Weisheit des Alters – diese sei zu fördern. Weisheit kann manche Altersschwäche kompensieren. Für manchen Geronten sicher eine Erkenntnis, die es ihm leichter macht, seine Runzeln selbstbewusst zu tragen: Siehe, ich bin in Würde alt und weise geworden! Doch wie Alter sich anfühlt, d.h. wie der Greis sein Älterwerden selbst empfindet, das können die Forscher nicht wissen. Sie werden es später erfahren.
Manche Greise brauchen die emsige Aktivität, die Tatbereitschaft für Andere.
Das meinte die lebhafte Annette Uhrig in Kiel, die mit strenger Agilität den Bürgertreff
dirigierte, wo die Alten beiderlei Geschlechts das Malen üben und Englisch lernen konnten und wo eine bunte Bodenzeitung
entstand auf der Holstenstraße, interessiert betrachtet von allerlei Leutchen, die den Wahlversprechen des SPD-Abgeordneten lauschten.

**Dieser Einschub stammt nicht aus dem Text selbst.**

Lemma attemptLoop_trace provider sanitizedText title retries :
  forall fuel attempt n,
    (attempt + S fuel = S retries)%nat ->
    exists k fb,
      (1 <= k <= S fuel)%nat
      /\ sent (attemptLoop provider sanitizedText title retries (S fuel) attempt n).2
         = sent n ++ replicate k (truncatedText sanitizedText) ++ fb
      /\ delays (attemptLoop provider sanitizedText title retries (S fuel) attempt n).2
         = delays n ++ (backoff <$> seq attempt (k - 1))
      /\ (fb = [] \/ fb = [safeText sanitizedText]
          \/ exists t, title_given title = Some t
                       /\ fb = [safeText sanitizedText; titlePrompt t]).
Proof.
  assert (Hstop : forall fuel attempt n (r : Result (list number) * Net),
    r.2 = mkNet (sent n ++ [truncatedText sanitizedText]) (delays n) ->
    exists k fb,
      (1 <= k <= S fuel)%nat
      /\ sent r.2 = sent n ++ replicate k (truncatedText sanitizedText) ++ fb
      /\ delays r.2 = delays n ++ (backoff <$> seq attempt (k - 1))
      /\ (fb = [] \/ fb = [safeText sanitizedText]
          \/ exists t, title_given title = Some t
                       /\ fb = [safeText sanitizedText; titlePrompt t])).
  { intros fuel attempt n [res n'] Hn. cbn [snd] in *. subst n'.
    exists 1%nat, []. cbn. rewrite app_nil_r. repeat split; [lia|lia|by left]. }
  assert (Hfall : forall fuel attempt n response,
    exists k fb,
      (1 <= k <= S fuel)%nat
      /\ sent (fallbackChain provider sanitizedText title response
                 (mkNet (sent n ++ [truncatedText sanitizedText]) (delays n))).2
         = sent n ++ replicate k (truncatedText sanitizedText) ++ fb
      /\ delays (fallbackChain provider sanitizedText title response
                   (mkNet (sent n ++ [truncatedText sanitizedText]) (delays n))).2
         = delays n ++ (backoff <$> seq attempt (k - 1))
      /\ (fb = [] \/ fb = [safeText sanitizedText]
          \/ exists t, title_given title = Some t
                       /\ fb = [safeText sanitizedText; titlePrompt t])).
  { intros fuel attempt n response.
    destruct (fallbackChain_trace provider sanitizedText title response
                (mkNet (sent n ++ [truncatedText sanitizedText]) (delays n)))
      as (fb & -> & -> & Hfb).
    exists 1%nat, fb. cbn. rewrite <- app_assoc, app_nil_r.
    repeat split; [lia|lia|by right]. }
  assert (Hnext : forall fuel attempt n,
    (exists k fb,
      (1 <= k <= S fuel)%nat
      /\ sent (attemptLoop provider sanitizedText title retries (S fuel) (S attempt)
                 (sleep (backoff attempt)
                    (mkNet (sent n ++ [truncatedText sanitizedText]) (delays n)))).2
         = (sent n ++ [truncatedText sanitizedText])
           ++ replicate k (truncatedText sanitizedText) ++ fb
      /\ delays (attemptLoop provider sanitizedText title retries (S fuel) (S attempt)
                   (sleep (backoff attempt)
                      (mkNet (sent n ++ [truncatedText sanitizedText]) (delays n)))).2
         = (delays n ++ [backoff attempt]) ++ (backoff <$> seq (S attempt) (k - 1))
      /\ (fb = [] \/ fb = [safeText sanitizedText]
          \/ exists t, title_given title = Some t
                       /\ fb = [safeText sanitizedText; titlePrompt t])) ->
    exists k fb,
      (1 <= k <= S (S fuel))%nat
      /\ sent (attemptLoop provider sanitizedText title retries (S fuel) (S attempt)
                 (sleep (backoff attempt)
                    (mkNet (sent n ++ [truncatedText sanitizedText]) (delays n)))).2
         = sent n ++ replicate k (truncatedText sanitizedText) ++ fb
      /\ delays (attemptLoop provider sanitizedText title retries (S fuel) (S attempt)
                   (sleep (backoff attempt)
                      (mkNet (sent n ++ [truncatedText sanitizedText]) (delays n)))).2
         = delays n ++ (backoff <$> seq attempt (k - 1))
      /\ (fb = [] \/ fb = [safeText sanitizedText]
          \/ exists t, title_given title = Some t
                       /\ fb = [safeText sanitizedText; titlePrompt t])).
  { intros fuel attempt n (k & fb & Hk & Hs & Hd & Hfb).
    exists (S k), fb. rewrite Hs, Hd, <- !app_assoc.
    replace (S k - 1)%nat with (S (k - 1)) by lia.
    repeat split; [lia|lia|done]. }
  induction fuel as [|fuel IH]; intros attempt n Hsum.
  - cbn [attemptLoop]. rewrite requestUrl_sent.
    destruct (Nat.ltb_spec attempt retries) as [|_]; [lia|]. cbn [andb].
    destruct (provider _ _) as [message|response]; [by apply Hstop|].
    destruct (negb _); [|destruct (json response); by apply Hstop].
    destruct (_ || _ || _); [|by apply Hstop].
    by apply Hfall.
  - rewrite attemptLoop_S, requestUrl_sent. cbn zeta.
    destruct (provider _ _) as [message|response].
    + destruct (attempt <? retries)%nat; [|by apply Hstop].
      apply Hnext, IH. lia.
    + destruct (negb _); [|destruct (json response); by apply Hstop].
      destruct (_ || _ || _); [|by apply Hstop].
      destruct (_ && _); [|by apply Hfall].
      apply Hnext, IH. lia.
Qed.

(** X15.  What a call can put on the wire, whatever the service answers: between
    one and [retries + 1] requests with the full text, with the pauses
    1000, 2000, 4000, ... between them, followed by nothing, by the Safe
    Mode request, or by the Safe Mode and the Title Only request, the latter
    only when a title was given.  So never more than [retries + 3] requests,
    and no other prompt than these three. *)
Theorem generateEmbedding_traffic
    (provider : Provider) (retries : nat) (text0 : string) (title : option string)
    (n : Net) :
  exists k fb,
    (1 <= k <= S retries)%nat
    /\ sent (generateEmbedding_with provider retries text0 title n).2
       = sent n ++ replicate k (truncatedText (sanitizeText text0)) ++ fb
    /\ delays (generateEmbedding_with provider retries text0 title n).2
       = delays n ++ (backoff <$> seq 0 (k - 1))
    /\ (fb = [] \/ fb = [safeText (sanitizeText text0)]
        \/ exists t, title_given title = Some t
                     /\ fb = [safeText (sanitizeText text0); titlePrompt t])
    /\ (length (sent (generateEmbedding_with provider retries text0 title n).2)
        <= length (sent n) + retries + 3)%nat.
Proof.
  unfold generateEmbedding_with.
  destruct (attemptLoop_trace provider (sanitizeText text0) title retries retries 0%nat n)
    as (k & fb & Hk & Hs & Hd & Hfb); [lia|].
  exists k, fb. repeat split; try done; try lia.
  rewrite Hs, !length_app, length_replicate.
  destruct Hfb as [->|[->|(t & _ & ->)]]; simpl; lia.
Qed.

Lemma length_substring0 (k : nat) (s : string) :
  (String.length (String.substring 0 k s) <= k)%nat.
Proof.
  revert s. induction k as [|k IH]; intros [|c s]; simpl; try lia.
  specialize (IH s). lia.
Qed.

Lemma substring0_all (k : nat) (s : string) :
  (String.length s <= k)%nat -> String.substring 0 k s = s.
Proof.
  revert s. induction k as [|k IH]; intros [|c s]; simpl; try done; try lia.
  intros H. f_equal. apply IH. lia.
Qed.

(** X16.  The two prompts made from the text are bounded: the full-text prompt
    has at most 32000 characters and is the sanitized text itself when that
    is not longer; the Safe Mode prompt has at most 2000 characters. *)
Theorem text_prompts_are_bounded (sanitizedText : string) :
  str_length (truncatedText sanitizedText) <= maxLength
  /\ str_length (safeText sanitizedText) <= safeLength
  /\ truncatedText sanitizedText
     = String.substring 0 (Z.to_nat maxLength) sanitizedText.
Proof.
  unfold truncatedText, safeText, substring0, str_length.
  pose proof (length_substring0 (Z.to_nat maxLength) sanitizedText).
  pose proof (length_substring0 (Z.to_nat safeLength)
                (trim (collapseSpaces (stripTags sanitizedText)))).
  assert (0 <= maxLength /\ 0 <= safeLength) as [? ?]
    by (unfold maxLength, safeLength; lia).
  destruct (Z.ltb_spec maxLength (Z.of_nat (String.length sanitizedText))) as [Hlt|Hge].
  - repeat split; try lia; done.
  - rewrite (substring0_all (Z.to_nat maxLength) sanitizedText) by lia.
    repeat split; try lia; done.
Qed.

Lemma sanitizeText_chars (s : string) (c : ascii) :
  c ∈ list_ascii_of_string (sanitizeText s)
  <-> c ∈ list_ascii_of_string s /\ is_control c = false.
Proof.
  induction s as [|d s IH]; simpl.
  - split; [intros H|intros [H _]]; by apply elem_of_nil in H.
  - destruct (is_control d) eqn:Hd; simpl; rewrite ?elem_of_cons, IH.
    + split; [tauto|]. intros [[->|?] ?]; [congruence|tauto].
    + split; [intros [->|?]; tauto|tauto].
Qed.

(** X17.  [sanitizeText] removes the control characters and nothing else: a
    character is in the result exactly when it is in the text and is no
    control character (tab, line feed and carriage return are none); text
    without control characters is returned as it is, so that sanitizing
    twice is sanitizing once. *)
Theorem sanitizeText_removes_control_characters (s : string) :
  (forall c, c ∈ list_ascii_of_string (sanitizeText s)
             <-> c ∈ list_ascii_of_string s /\ is_control c = false)
  /\ (Forall (fun c => is_control c = false) (list_ascii_of_string s) ->
      sanitizeText s = s)
  /\ sanitizeText (sanitizeText s) = sanitizeText s
  /\ (String.length (sanitizeText s) <= String.length s)%nat
  /\ is_control "009" = false /\ is_control "010" = false /\ is_control "013" = false.
Proof.
  assert (Hclean : forall t, Forall (fun c => is_control c = false) (list_ascii_of_string t) ->
                             sanitizeText t = t).
  { induction t as [|d t IH]; simpl; [done|]. intros H.
    apply Forall_cons in H as [-> H]. f_equal. by apply IH. }
  split; [apply sanitizeText_chars|]. split; [apply Hclean|]. split.
  - apply Hclean, Forall_forall. intros c Hc. by apply sanitizeText_chars in Hc as [_ ?].
  - split; [|done]. induction s as [|d s IH]; simpl; [done|].
    destruct (is_control d); simpl; lia.
Qed.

Unter den hohen Buchen des Segeberger Friedhofs interviewte Studentin Claudia die uralte Frau Kruse und erhielt liebenswürdige Antworten auf ihre Fragen nach den Wehwehchen und kleinen Freuden des hohen Alters. Die Psychologin Dr. Sievers brachte das Team nach Wankendorf. Betreutes Wohnen
hieß dort die Devise, und der alten Dame im sauberen Stübchen schien es besser zu gehen als den vielen, die im Großraum stumpf und verdrossen vor sich hin starrten. Das Alter ist weiblich und heißt Armut
dozierte Sievers und meinte die vielen Witwen in unserem Land, die mit 700 Mark und weniger ihr Dasein zu fristen haben bis zum vergessenen Ende.
Die Ehrenamtlichen treffen immer auch auf das verborgene Elend in dieser Gesellschaft. Das erlebte täglich Frau Swantje, wenn diese junge Schwester im PKW über die Dörfer fuhr, wo mancher Uralte schon gequält auf Hilfe wartete beim Urinieren. In Köln-Longerich trafen wir muntere alte Damen, die sich jeden Morgen um 9 Uhr reihum anriefen, um festzustellen, ob jeder noch lebte. Und eine Hundertjährige machte uns vor, wie nützlich der Funkfinger
sei, ein kleiner Signalapparat, den sie um den Hals trug und der auf Knopfdruck die Helfer der Maltheser herbeirief, falls sie es einmal nicht mehr zum Telefon schaffte. In Frankfurt begleiteten wir einen pensionierten Lufthansapiloten, der mit eigenem VW Bus übriggebliebenes Essen von Restaurants und Hotels abholte und zur Verteilung an die Bedürftigen in die alte Baracke brachte. (Mir geht’s gut, warum soll ich nicht was Sinnvolles tun?) Die munteren, gar nicht alten Alten, die Ehrenamtlichen, zu ihnen gehörten auch die ehrenwerten grünen Schwestern
in den Kliniken – sie alle ließen uns nicht los. Das Alter, ob im Ehrenamt oder auf der Parkbank sinnierend, ist ein erst mit dem Tode endendes Thema.